Task requirements →
Could you find every line in the entries below that holds the word "with" and copy it?
──────── Given entries
(** The forms that pass: a record is wrapped as it is, a reference is
    fetched with one request. *)
Lemma question_by_reference (server id : pyval) (w : world) :
  question_ref_given server id = true ->
  RabjQuestion.init VNone server id w
  = bind (get (sub (at_root (Url server None)) id) [])
         (fun p => ret {| RabjQuestion.question := snd p |}) w.
Proof.
  unfold question_ref_given. intros E.
  unfold RabjQuestion.init, bind, assert. simpl. rewrite E. simpl.
  destruct (get _ _ w) as [w' [[resp q]| |]]; reflexivity.
Qed.

Lemma queue_of_record (record : pyval) (threads : Z) (w : world) :
  truthy record = true ->
  RabjQueue.init record VNone VNone VNone threads w
  = (w, Ok {| RabjQueue.queue := record;
              RabjQueue.threads := if (1 <? threads)%Z then 2%Z else 1%Z;
              RabjQueue._status_fetched := false;
              RabjQueue._status := VNone |}).
Proof.
  intros T. unfold RabjQueue.init, bind, assert.
  destruct record; try discriminate T; simpl in *; rewrite ?T; reflexivity.
Qed.

End Constructors.

(** ** Sequential fetch *)

Section SequentialFetch.
Context {C : Collaborator}.

Lemma fetched_in_turn_length (s s' : remote) (rcs : list callable)
    (ps : list (pyval * pyval)) :
  fetched_in_turn s rcs ps s' -> List.length ps = List.length rcs.
Proof. induction 1; simpl; congruence. Qed.

Lemma comprehension_in_turn (rcs : list callable) (w1 w2 : world)
    (fetched : list (pyval * pyval)) :
  mapM (fun rc => get rc []) rcs w1 = (w2, Ok fetched)
  <-> fetched_in_turn (srv w1) rcs fetched (srv w2)
      /\ wire w2 = wire w1 ++ map get_request rcs.
Proof.
  revert w1 w2 fetched.
  induction rcs as [|rc rcs IH]; intros w1 w2 fetched; simpl.
  - unfold ret. split.
    + intros [= <- <-]. split; [constructor | now rewrite app_nil_r].
    + intros [H E]. inversion H; subst. rewrite app_nil_r in E.
      destruct w1, w2; simpl in *. congruence.
  - unfold bind at 1. change (get rc []) with (call (get_request rc)).
    unfold call.
    destruct (transport (srv w1) (get_request rc)) as [s' [e|p]] eqn:T.
    + split; [discriminate|].
      intros [H _]. inversion H; subst. congruence.
    + set (w' := {| srv := s'; wire := wire w1 ++ [get_request rc] |}).
      unfold bind, ret. split.
      * destruct (mapM (fun rc0 => get rc0 []) rcs w') as [w'' [ps| |]] eqn:R;
          try discriminate.
        intros [= <- <-]. apply IH in R as [R1 R2]. simpl in R1, R2.
        split; [econstructor; eauto|]. now rewrite R2, <- app_assoc.
      * intros [H E]. inversion H; subst.
        assert (s'0 = s' /\ p0 = p) as [-> ->] by (split; congruence).
        assert (R : mapM (fun rc0 => get rc0 []) rcs w' = (w2, Ok ps)).
        { apply IH. simpl. split; [assumption|].
          now rewrite E, <- app_assoc. }
        now rewrite R.
Qed.

(** C10.  A queue built with any [threads] stores 2 workers when
    [threads > 1] and 1 otherwise; [parallel] is [False]; so [_get] is the
    sequential comprehension, whatever [api.parallel_fetch] does: it sends
    one GET per callable, in order, and the list it returns holds the
    answer to each callable at the callable's index. *)
Theorem get_is_sequential (queue server_url id access_key : pyval)
    (threads : Z) (w0 w : world) (self : RabjQueue.t) :
  RabjQueue.init queue server_url id access_key threads w0 = (w, Ok self) ->
  RabjQueue.threads self = (if (1 <? threads)%Z then 2%Z else 1%Z)
  /\ RabjQueue.parallel self = false
  /\ forall (rabj_callables : list callable) (w1 : world),
       RabjQueue._get self rabj_callables w1
       = mapM (fun rc => get rc []) rabj_callables w1
       /\ forall (w2 : world) (fetched : list (pyval * pyval)),
            RabjQueue._get self rabj_callables w1 = (w2, Ok fetched) <->
            fetched_in_turn (srv w1) rabj_callables fetched (srv w2)
            /\ wire w2 = wire w1 ++ map get_request rabj_callables.
Proof.
  intros H. split; [|split; [reflexivity|]].
  - unfold RabjQueue.init in H.
    apply bind_ok_inv in H as (w1 & [] & _ & H).
    apply bind_ok_inv in H as (w2 & q & _ & H).
    unfold ret in H. now injection H as _ <-.
  - intros rcs w1. split; [reflexivity|].
    intros w2 fetched. apply comprehension_in_turn.
Qed.

End SequentialFetch.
────────────────
Result →
    fetched with one request. *)
  - unfold bind at 1. change (get rc []) with (call (get_request rc)).
(** C10.  A queue built with any [threads] stores 2 workers when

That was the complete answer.